How much Sunderland are losing with no fans, the big advantage over League One clubs and where Kyril Louis-Dreyfus can invest his money
The financial impacts of a global pandemic continue to pose financial challenges for EFL clubs – yet the arrival of new owner Kyril Louis-Dreyfus and elimination of the League One salary cap will give Sunderland a significant advantage over their third-tier rivals.
Of course the Black Cats will be hoping to win promotion back to the Championship this campaign, where they would have to abide by Financial Fair Play regulations.
But with second-tier clubs able to record losses of £39million over a three-year period, that should still allow Louis-Dreyfus, who reportedly has a trust fund in excess of $2billion, to invest in the Black Cats’ playing squad.
Sunderland’s most recent accounts from the 2018/19 season show the club made a turnover of £58,7million, even if they lost around £11.2million due to expenditures - which included a significant wage bill at League One level.
The Covid-19 pandemic will cause further reductions to clubs’ revenue streams, with matchday income causing the biggest reduction.
"The main impact from the pandemic on football clubs has been matchday attendance,” says sport finance expert Dan Plumley from Sheffield Hallam University.
"If you look at Sunderland’s gate receipts from the 2019 figures which are the most recent accounts, gate receipts were around £8million, £6.5million the year before that.

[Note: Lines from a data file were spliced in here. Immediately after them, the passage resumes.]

Lemma bm_op_tail_ok page s :
  op <> BM_OP_TEST -> at_pos page s -> aligned s -> fits s -> bfits s -> o_start s <= e + 1 -> e < o_start s + 31 ->
  (o_start s <= e -> o_start s mod 32 + (e - o_start s + 1) <= 32) -> (uses_buf = true -> o_start s mod 32 = 0) ->
  flow_ok page s (bm_op_tail op page e s).
Proof.
  intros Ht Hat Ha Hf Hbf Hs Hlt Hrow Hal. unfold bm_op_tail. destruct (Z.ltb_spec e (o_start s)) as [Hend|Hend].
  { simpl. split; [by apply prog_refl|]. split; [|left; lia]. pose proof (at_pos_page page s Hat) as Hq.
    destruct Hat as (_ & H0 & _ & _). pose proof (pos_le i (o_start s - 1) (o_start s) Hi). lia. }
  specialize (Hrow Hend). assert (pos i (e + 1 - 1) / 32 < (page + 1) * WORDS32_PER_PAGE) as Hpg.
  { rewrite (pos_same_word i (e + 1 - 1) (o_start s)) by zdiv. by apply at_pos_page. }
   destruct (at_pos_load page s Hat Hf Hend) as (Hld & _ & _ & Hst).
  pose proof Hat as (_ & H0 & _ & _). set (w := mword (o_mem s) (pos i (o_start s) / 32)) in *.
  assert (bitwise = true -> flow_ok page s
    (let! s' := bit_loop op page (Z.to_nat (e - o_start s + 1)) s in Ret (Next_page s'))) as Hbits.
  { intros Hbw. destruct (bit_loop_ok page (Z.to_nat (e - o_start s + 1)) s) as (s' & -> & Hpr & Est & _); try done; [by right|lia|lia|].
    simpl. split; [done|]. replace (o_start s') with (e + 1) by lia. split; [done|by left]. }
  unfold bitwise in Hbits. unfold uses_buf in Hal. destruct op eqn:Eop; try done; try (by apply Hbits).
  - assert (uses_buf = true) as Hu by (unfold uses_buf; by rewrite Eop). rewrite Hld.
    destruct (buf_load_ok s Hu Ha Hbf Hend) as [-> Hlen]. cbn [obind]. rewrite Hst. cbn [obind]. split; [|split; [done|by left]].
    set (v := Z.land (mword (o_buf s) (o_next s)) _). 
    assert (forall k, 0 <= k < 32 -> Z.testbit v k = (k <? e - o_start s + 1) && mbit (o_buf s) (o_start s + k - s0)) as Hv.
    { intros k Hk. unfold v. rewrite Z.land_spec, mask_bit, buf_bit by (done || lia). apply andb_comm. }
    apply (prog_write_low _ _ (Z.lor w v) (e - o_start s + 1)); try done; try lia; simpl.
    + unfold modifies. by rewrite Eop.
    + intros Hw Hb. apply lor_word; [by apply mword_word|by apply land_word, mword_word].
    + lia.
    + intros k Hk. rewrite Z.lor_spec, Hv by done. fold w. unfold new_bit. rewrite Eop. destruct (k <? _); [done|apply orb_false_r].
    + f_equal. rewrite hweight32_range. apply count_range_ext. intros k Hk.
      rewrite Z.land_spec, not32_bit, Hv by done. fold w. unfold delta. rewrite Eop. by destruct (k <? _), (Z.testbit w k).
  - assert (uses_buf = true) as Hu by (unfold uses_buf; by rewrite Eop). rewrite Hld. cbn [obind]. unfold buf_store.
    destruct (buf_load_ok s Hu Ha Hbf Hend) as [-> Hlen]. cbn [obind]. split; [|split; [done|by left]].
    apply (prog_extract _ _ (e - o_start s + 1) (Z.land w (u32 (Z.shiftl 1 (e - o_start s + 1) - 1)))); try done; try lia; simpl.
    + apply land_word.
    + intros k Hk. rewrite Z.land_spec, mask_bit by lia. apply andb_comm.
    + lia.
  - apply tail_finds; try done. unfold wanted. by rewrite Eop.
  - apply tail_finds; try done. unfold wanted. by rewrite Eop.
Qed.

(** The state at the head of the loop over pages. *)
Definition page_inv (page : Z) (s : op_state) : Prop :=
  at_pos page s /\ aligned s /\ fits s /\ bfits s /\ o_start s <= e /\ (uses_buf = true -> o_start s mod 32 = 0).

Lemma head_go page s s' : page_inv page s -> bm_op_head b op page e s = Ret (Go s') ->
  op <> BM_OP_TEST /\ (o_start s' <= e -> o_start s' mod 32 = 0 \/ e < 32 * (o_start s' / 32) + 31).
Proof.
  intros (Hat & Ha & Hf & Hbf & Hs & Hal). pose proof (bm_op_head_ok page s Hat Ha Hf Hs Hal) as Hok. unfold bm_op_head in *.
  destruct (negb (Z.land (o_start s) 31 =? 0) && (Z.lor (o_start s) 31 <=? e)) eqn:Eh; simpl in *.
  - assert (forall st bit s1, Z.lor (o_start s) 31 + 1 = st -> Ret (advance st bit s1) = Ret (Go s') -> o_start s' mod 32 = 0) as Hadv.
    { intros st bit s1 <- Ead. rewrite lor31 in Ead. unfold advance in Ead. case_if_in Ead; [done|]. injection Ead as <-. simpl. zdiv. }
    destruct op eqn:Eop; try done; intros Eq.
    3: by destruct (test_bit_le _ _ _).
    all: split; [done|]; intros _; left.
    all: try (destruct (bit_loop _ _ _ _); simpl in Eq; [by eapply Hadv|done|done]).
    all: try (destruct (find_next_le _ _ _ _ _) as [[|]| |]; simpl in Eq; [done|by eapply Hadv|done|done]).
  - destruct (bool_decide_reflect (op = BM_OP_TEST)) as [Et|Et].
    + rewrite Et. by destruct (test_bit_le _ _ _).
    + intros [= <-]. split; [done|]. intros _. apply andb_false_iff in Eh as [Eh|Eh]; reflect_bools.
      * left. by rewrite land31 in Eh.
      * right. by rewrite lor31 in Eh.
Qed.

Lemma bm_op_page_ok page s : page_inv page s ->
  match bm_op_page b op page e s with
  | Ret (Next_page s') => next_ok page s s'
  | Ret (Return r) => ret_ok s r
  | _ => False
  end.
Proof.
  intros Hinv. pose proof Hinv as (Hat & Ha & Hf & Hbf & Hs & Hal). pose proof Hat as (_ & H0 & _ & _).
  pose proof (bm_op_head_ok page s Hat Ha Hf Hs Hal) as Hhead. pose proof (fun s' => head_go page s s' Hinv) as Hgo.
  unfold bm_op_page. destruct (bm_op_head b op page e s) as [[s1|s1|r]| |] eqn:Eh; simpl in *; try done.
  destruct Hhead as (Hp1 & Hat1 & Ha1 & Hs1). destruct (Hgo s1 eq_refl) as [Ht Hrow]. clear Hgo.
  pose proof (prog_fits _ _ Hp1 Hf) as Hf1. pose proof (prog_bfits _ _ Hp1 Hbf) as Hbf1.
  assert (uses_buf = true -> o_start s1 mod 32 = 0) as Hal1.
  { intros Hu. specialize (Hal Hu). destruct (Ha Hu) as (? & ? & ?), (Ha1 Hu) as (? & ? & ?). zdiv. }
  pose proof words32_pos. destruct (bm_op_words_ok page (Z.to_nat WORDS32_PER_PAGE) s1) as [Hwords Hmod]; try done.
  { intros. destruct Hrow as [|]; [lia|done|]. zdiv. }
  { rewrite bits_per_page. destruct Hat1 as (_ & _ & ? & _). lia. }
  destruct (bm_op_words _ _ _ _ _ s1) as [[s2|s2|r]| |] eqn:Ew; simpl in *; try done.
  - destruct Hwords as (Hp2 & Hat2 & Ha2 & Hs2). destruct (Hmod s2 eq_refl) as [Hlt Hm].
    assert (prog s s2) as Hp by by apply (prog_trans s s1).
    assert (flow_ok page s (bm_op_tail op page e s2)) as Htail.
    { apply (flow_ok_prog page s s2); try done. apply bm_op_tail_ok; try done.
      - by apply (prog_fits s).
      - by apply (prog_bfits s).
      - intros Hle. destruct Hrow as [Hr|Hr]; [pose proof (pr_start _ _ Hp2); lia| |].
        + specialize (Hm Hr). zdiv.
        + pose proof (pr_start _ _ Hp2). zdiv.
      - intros Hu. apply Hm, Hal1, Hu. }
    destruct (bm_op_tail op page e s2) as [[s3|s3|r]| |] eqn:Et; simpl in Htail; try done.
    exfalso. unfold bm_op_tail in Et. case_if_in Et; [done|].
    destruct op; try done; simpl in Et;
      repeat (match type of Et with obind ?o _ = _ => destruct o; simpl in Et; try done end);
      repeat (match type of Et with context [match ?x with Some _ => _ | None => _ end] => destruct x; simpl in Et; try done end).
  - by apply (next_ok_prog page s s1).
  - by apply (ret_ok_prog s s1).
Qed.

(** ** The loop over pages *)

Definition set_ct (c t : Z) (s : op_state) : op_state := mk_op (o_mem s) (o_start s) (o_bit s) c t (o_buf s) (o_next s).

Lemma prog_rebase s s' x y : prog s s' ->
  prog (set_ct (o_count s + x) (o_total s + y) s) (set_ct (o_count s' + x) (o_total s' + y) s').
Proof.
  intros Hp. split; try apply Hp; simpl.
  - pose proof (pr_cnt _ _ Hp) as Hc. unfold delta_at in *. simpl. lia.
  - pose proof (pr_split _ _ Hp). destruct modifies; lia.
Qed.

(** Progress over several pages: the count of a page is added to the total. *)
Definition xprog (s s' : op_state) : Prop := exists c t, c + t = o_count s' + o_total s' /\ prog s (set_ct c t s').

Lemma xprog_trans s s1 s2 : 0 <= o_start s -> aligned s1 -> xprog s s1 -> xprog s1 s2 -> xprog s s2.
Proof.
  intros H0 Ha (c1 & t1 & Hs1 & H1) (c2 & t2 & Hs2 & H2).
  pose proof (prog_rebase _ _ (c1 - o_count s1) (t1 - o_total s1) H2) as Hr. simpl in Hr.
  replace (o_count s1 + (c1 - o_count s1)) with c1 in Hr by lia. replace (o_total s1 + (t1 - o_total s1)) with t1 in Hr by lia.
  exists (c2 + (c1 - o_count s1)), (t2 + (t1 - o_total s1)). split; [lia|]. by apply (prog_trans s (set_ct c1 t1 s1)).
Qed.

Lemma word_same (m m' : list Z) w : Forall is_word32 m -> Forall is_word32 m' -> 0 <= w ->
  (forall p, p / 32 = w -> mbit m' p = mbit m p) -> mword m' w = mword m w.
Proof.
  intros Hm Hm' Hw Hb. apply (bits_eq_below 32); [lia|by apply mword_word|by apply mword_word|].
  intros k Hk. specialize (Hb (32 * w + k) ltac:(zdiv)). unfold mbit in Hb.
  by replace ((32 * w + k) / 32) with w in Hb by zdiv; replace ((32 * w + k) mod 32) with k in Hb by zdiv.
Qed.

Lemma prog_same_words s s' w : prog s s' -> Forall is_word32 (o_mem s) -> Forall is_word32 (o_buf s) -> 0 <= w ->
  (modifies = true -> forall n, o_start s <= n < o_start s' -> 0 <= n -> pos i n / 32 = w -> delta_at s n = false) ->
  mword (o_mem s') w = mword (o_mem s) w.
Proof.
  intros Hp Hm Hb Hw Hd. destruct (pr_words _ _ Hp Hm Hb) as [Hm' _]. apply word_same; try done. intros p Hpw.
  destruct (all_pos p ltac:(zdiv)) as (j & n & Hj & Hn & ->). rewrite (pr_bits _ _ Hp) by done.
  destruct (in_range s s' j n) eqn:Er; [|done]. unfold in_range in Er. reflect_bools. subst j.
  destruct modifies eqn:Em; [|unfold new_bit, modifies in *; by destruct op].
  specialize (Hd eq_refl n ltac:(lia) Hn Hpw). unfold delta_at, delta, new_bit, modifies in *.
  destruct op; try done; by destruct (mbit (o_mem s) (pos i n)), (mbit (o_buf s) (n - s0)).
Qed.

(** The marks after a change of the memory: a page with a changed word has the
    mark, and no other bit of the marks changes. *)
Definition page_flag : Z := if decide (op = BM_OP_CLEAR) then BM_PAGE_LAZY_WRITEOUT else BM_PAGE_NEED_WRITEOUT.

Definition marked (f f' m m' : list Z) : Prop :=
  length f' = length f /\
  forall q p, f !! q = Some p -> exists p', f' !! q = Some p' /\ (p' = p \/ p' = Z.setbit p page_flag) /\
    (bm_on_dax b = false ->
     (exists w, 0 <= w /\ w / WORDS32_PER_PAGE = Z.of_nat q /\ mword m' w <> mword m w) -> p' = Z.setbit p page_flag).

Lemma page_flag_nonneg : 0 <= page_flag.
Proof. unfold page_flag. by destruct (decide _). Qed.

Lemma setbit_idem x k : 0 <= k -> Z.setbit (Z.setbit x k) k = Z.setbit x k.
Proof.
  intros Hk. apply Z.bits_inj'. intros j Hj. rewrite !Z.setbit_eqb by done. by destruct (k =? j).
Qed.

Lemma marked_compose f f1 f2 m m1 m2 : marked f f1 m m1 -> marked f1 f2 m1 m2 -> marked f f2 m m2.
Proof.
  intros [Hl1 H1] [Hl2 H2]. split; [by rewrite Hl2|]. intros q p Hq. destruct (H1 q p Hq) as (p1 & Hq1 & Hc1 & Hm1).
  destruct (H2 q p1 Hq1) as (p2 & Hq2 & Hc2 & Hm2). pose proof page_flag_nonneg. exists p2. split; [done|]. split.
  - destruct Hc1 as [->| ->], Hc2 as [->| ->]; try (by left); right; rewrite ?setbit_idem by done; done.
  - intros Hd (w & Hw & Hwq & Hne). destruct (decide (mword m1 w = mword m w)) as [Heq|Heq].
    + rewrite (Hm2 Hd) by (exists w; split_and!; congruence). by destruct Hc1 as [->| ->]; rewrite ?setbit_idem.
    + specialize (Hm1 Hd ltac:(by exists w)). subst p1. by destruct Hc2 as [->| ->]; rewrite ?setbit_idem.
Qed.

Lemma marked_unchanged f m : marked f f m m.
Proof. split; [done|]. intros q p Hq. exists p. split_and!; [done|by left|]. by intros _ (w & _ & _ & []). Qed.

Lemma marked_changed f page m m' : 0 <= page ->
  (forall w, 0 <= w -> mword m' w <> mword m w -> w / WORDS32_PER_PAGE = page) ->
  marked f (if bm_on_dax b then f else alter (fun p => Z.setbit p page_flag) (Z.to_nat page) f) m m'.
Proof.
  intros Hp Hch. split; [destruct (bm_on_dax b); [done|apply length_alter]|]. intros q p Hq.
  destruct (bm_on_dax b) eqn:Ed; [exists p; split_and!; [done|by left|done]|].
  destruct (decide (q = Z.to_nat page)) as [->|Hne].
  - exists (Z.setbit p page_flag). split_and!; [by rewrite list_lookup_alter_eq, Hq|by right|done].
  - exists p. split_and!; [by rewrite list_lookup_alter_ne|by left|]. intros _ (w & Hw & Hwq & Hn).
    specialize (Hch w Hw Hn). lia.
Qed.

(** Only words of the page change. *)
Lemma changed_on_page page s s' w : page_inv page s -> prog s s' ->
  pos i (o_start s' - 1) / 32 < (page + 1) * WORDS32_PER_PAGE ->
  Forall is_word32 (o_mem s) -> Forall is_word32 (o_buf s) -> 0 <= w ->
  mword (o_mem s') w <> mword (o_mem s) w -> w / WORDS32_PER_PAGE = page.
Proof.
  intros ((Hpg & H0 & Hb & Hpos) & _) Hpr Hlast Hm Hbw Hw Hne. destruct (decide (w / WORDS32_PER_PAGE = page)) as [|Hnp]; [done|].
  destruct Hne. apply prog_same_words; try done. intros _ n Hn Hn0 Hwn. destruct Hnp. pose proof words32_pos.
  destruct (page_split _ _ _ Hpg Hb Hpos) as (Hfirst & _ & _).
  pose proof (pos_le i (o_start s) n Hi ltac:(lia)). pose proof (pos_le i n (o_start s' - 1) Hi ltac:(lia)).
  assert (0 <= o_bit s / 32) by zdiv. symmetry. apply Z.div_unique with (w - page * WORDS32_PER_PAGE); lia.
Qed.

"Not all of that would be lost because there have still been some season ticket sales to keep the money in the club.
"The impact of that is felt more broadly as you go down through the football system because the clubs lower down are more reliant on matchday trade.”
"I know Sunderland have had parachute payments so that will have helped."

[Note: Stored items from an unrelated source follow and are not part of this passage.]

Lemma grow_room : 2 * ((bm_bits b + 63) / 64) * bm_max_peers b <= have * WORDS32_PER_PAGE /\ 0 <= have <= want.
Proof.
  pose proof (wf_peers b Hwf). pose proof (wf_bits b Hwf). destruct Hsz as [_ Hn]. unfold have, want. rewrite Hsz0, Hn.
  pose proof (room_for b (bm_bits b) ltac:(lia) ltac:(lia)). pose proof (pages_for_mono b (bm_bits b) (bm_bits b0) ltac:(lia) ltac:(lia)).
  pose proof (wf_npages b Hwf). lia.
Qed.

Lemma empty_no_pages : bm_bits b = 0 -> have = 0.
Proof.
  intros Hz. destruct Hsz as [_ Hp]. unfold have. rewrite Hp, Hz. apply pages_for_0.
Qed.

Lemma pages_same_layout i n : bit_to_page_interleaved b0 i n = bit_to_page_interleaved b i n.
Proof. unfold bit_to_page_interleaved, interleaved_word32. by rewrite Hpeers. Qed.

Lemma new_bit_page i n : 0 <= i < bm_max_peers b -> bm_bits b <= n < bm_bits b0 -> reached b i n ->
  n <= page_end b0 i (bm_bits b) \/ have <= bit_to_page_interleaved b i n.
Proof.
  intros Hi Hn [Heq|]; [left|by right]. pose proof (wf_bits b Hwf).
  assert (n <= last_bit_on_page b0 i (bm_bits b)); [|unfold page_end; lia].
  apply on_page_le; try done; try lia. by rewrite !pages_same_layout.
Qed.

Lemma new_bits_zero i n : 0 <= i < bm_max_peers b -> bm_bits b <= n < bm_bits b0 ->
  have <= bit_to_page_interleaved b i n -> bm_bit b0 i n = false.
Proof.
  intros Hi Hn Hp. pose proof (wf_bits b Hwf). rewrite Hold by lia. unfold bm_bit. pose proof (wf_peers b Hwf). pose proof words32_pos.
  apply mbit_beyond; [apply pos_nonneg; lia|]. rewrite (wf_pages b Hwf). fold have. rewrite bit_page in Hp by lia.
  pose proof (Z.mul_div_le (pos b i n / 32) WORDS32_PER_PAGE). nia.
Qed.

Definition slot_at (i n : Z) : bool := slot_new v (have <? want) (bm_bits b) (page_end b0 i (bm_bits b)) first (bm_bits b0) n.

(** Old bits are neither written nor on a filled page. *)
Lemma old_not_new i n : 0 <= i < bm_max_peers b -> 0 <= n < bm_bits b -> slot_at i n = false.
Proof.
  intros Hi Hn. destruct grow_room as [Hr Hh]. pose proof (wf_peers b Hwf). unfold slot_at, slot_new, first.
  rewrite (proj2 (Z.leb_gt (bm_bits b) n)) by lia. rewrite andb_false_r. simpl.
  destruct (v && (have <? want)) eqn:E; [|done]. simpl. apply andb_true_iff in E as [_ E]. apply Z.ltb_lt in E.
  pose proof (first_bit_new b (bm_bits b) have want ltac:(lia) ltac:(lia) ltac:(lia) Hr E).
  by rewrite (proj2 (Z.leb_gt _ n)) by lia.
Qed.
(** An extent of the activity log is on at most two pages. *)
Lemma extent_two_pages b s e : bm_wf b -> bm_max_peers b <= 32 -> 0 <= s -> e / 32 <= s / 32 + 31 ->
  last_page b e + 1 - first_page b s <= 2.
Proof.
  intros Hwf Hp Hs He. pose proof words32_pos as HW. pose proof (wf_peers b Hwf). unfold first_page, last_page, bit_to_page_interleaved, interleaved_word32.
  rewrite !to_page, !shiftr5. assert (clip b e / 32 <= s / 32 + 31) by (unfold clip; zdiv).
  assert ((clip b e / 32 * bm_max_peers b + (bm_max_peers b - 1)) / WORDS32_PER_PAGE <= (s / 32 * bm_max_peers b + 0 + 1 * WORDS32_PER_PAGE) / WORDS32_PER_PAGE).
  { apply Z.div_le_mono; nia. }
  rewrite Z.div_add in * by lia. lia.
Qed.

(** ** Bits on disk *)

Definition disk_bit (b : drbd_bitmap) (area : list Z) (i k : Z) : bool := mbit area (pos b i k).

(** A page that is on disk has no bit that is only in memory. *)
Lemma on_disk_bit b area i k : bm_wf b -> 0 <= i < bm_max_peers b -> 0 <= k < bm_bits b ->
  (bm_bits b + 31) / 32 * bm_max_peers b <= Z.of_nat (length area) ->
  on_disk (bm_pages b) area (bit_to_page_interleaved b i k) -> disk_bit b area i k = bm_bit b i k.
Proof.
  intros Hwf Hi Hk Hfit Hon. unfold disk_bit, bm_bit. rewrite !mbit_word. f_equal. apply Hon.
  - rewrite pos_word. assert (0 <= k / 32) by zdiv. assert (k / 32 + 1 <= (bm_bits b + 31) / 32) by zdiv. nia.
  - unfold bit_to_page_interleaved. rewrite to_page. f_equal. rewrite pos_word. unfold interleaved_word32. by rewrite shiftr5.
Qed.

Lemma marked_no_error b b' op : marked b op (page_private b) (page_private b') (bm_pages b) (bm_pages b') -> no_io_error b -> no_io_error b'.
Proof.
  intros [Hl Hm] Hn j p' Hp'. destruct (lookup_lt_is_Some_2 (page_private b) j) as [p Hp]; [rewrite <- Hl; by eapply lookup_lt_Some|].
  destruct (Hm _ _ Hp) as (p1 & Hp1 & Hor & _). assert (p1 = p') as -> by congruence. specialize (Hn j p Hp).
  destruct Hor as [->| ->]; [done|]. rewrite Z.setbit_eqb by apply page_flag_nonneg. rewrite Hn, orb_false_r. unfold page_flag.
  by destruct (decide (op = BM_OP_CLEAR)).
Qed.

End disk.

Those parachute payments which Plumley is referring to last three years following Premier League relegation and expired for the Black Cats last summer.
That has helped soften the blow of back-to-back relegations, but the full impacts of it’s expiry won’t be fully known until the 2020/21 accounts are released next year.
"They will only have finished last summer,” adds Plumley. “They reduce in value so the three-year cycle of parachute payments is around £92million over three seasons.
"You get around £42million of that in year one, around £34million in year two and around £16million in year three.”
And while playing games behind closed doors has caused the biggest loss of income during the pandemic, there are other areas which will impact the Black Cats’ finances.
"It’s mainly the attendance figures,” adds Plumley when asked about football clubs’ other revenue streams.
“You look at the other ways a football club makes its money, you’ve got the television and broadcasting money which won’t be as big in League One. Sunderland have had a bit of a cushion there because of the parachute payments.
“The other way a club gets its money is through commercial operations, through sponsorship and associated partners.
“It’s hard to judge the impact of that yet because we don’t know the ins and outs of deals and how they’ve been affected by the pandemic but you would imagine some of the sponsorship deals have been affected.
"We would expect to see a bit of a drop off in commercial revenue but the biggest factor is still matchday income.”
If Sunderland do remain in League One next season, they will at least be able to operate without the restrictions of a salary cap, which was voted for by clubs in August.
The new regulations, which were subsequently scrapped in February, would have restricted third-tier clubs to a wage limit of £2.5million, with a transition period for clubs to reduce their costs.
"It wasn’t surprising to see Sunderland on the list of clubs who were against the salary cap,” adds Plumley.
"That plays out in the figures and looking at the accounts from 2019 the wage bill was 26.6million.
"I know Sunderland have reduced that considerably since the Premier League and Championship seasons but if you look at that against what a salary cap would do to a club like Sunderland, it would have been really restrictive in League One.
"If you look at League One clubs as a whole, the average revenue of League One clubs over the last two to three years has been hovering around the £6million mark.
“If you remove a club like Sunderland from that and some of the bigger clubs from that mix, some of these clubs are turning over £3-4million, and Sunderland have been around the £50million mark for the last couple of years.
"You will have clubs in that league with wage bills no higher than £1million to £2million. Of course it’s a big advantage and that’s due to the size of the club and where they’ve come from."
Louis-Dreyfus’ arrival should give the Black Cats more spending power, whatever division they find themselves in next season.
But with the transfer window not set to reopen until June – where else can the new owner invest his money?
"Infrastructure and recruitment seems to be the two areas that are being most talked about at the minute,” says Plumley.
"That also has implications for the playing squad. If you look at investing in the development and academy as he said, I think it was £500,000 he said he was making available for that in the short term.
“That is all driven from the recruitment side of things with the new Sporting Director (Kristjaan Speakman) and the data analysis and scientific analysis of recruiting players which we have seen clubs go down in the past. Brentford is always the model that people talk about.
“I imagine those are the key areas to invest in alongside some infrastructure, and that has a wider aspect of getting better on the pitch.
"If you can recruit better players in a more smart way you can perhaps save some money in the transfer market in the long run.”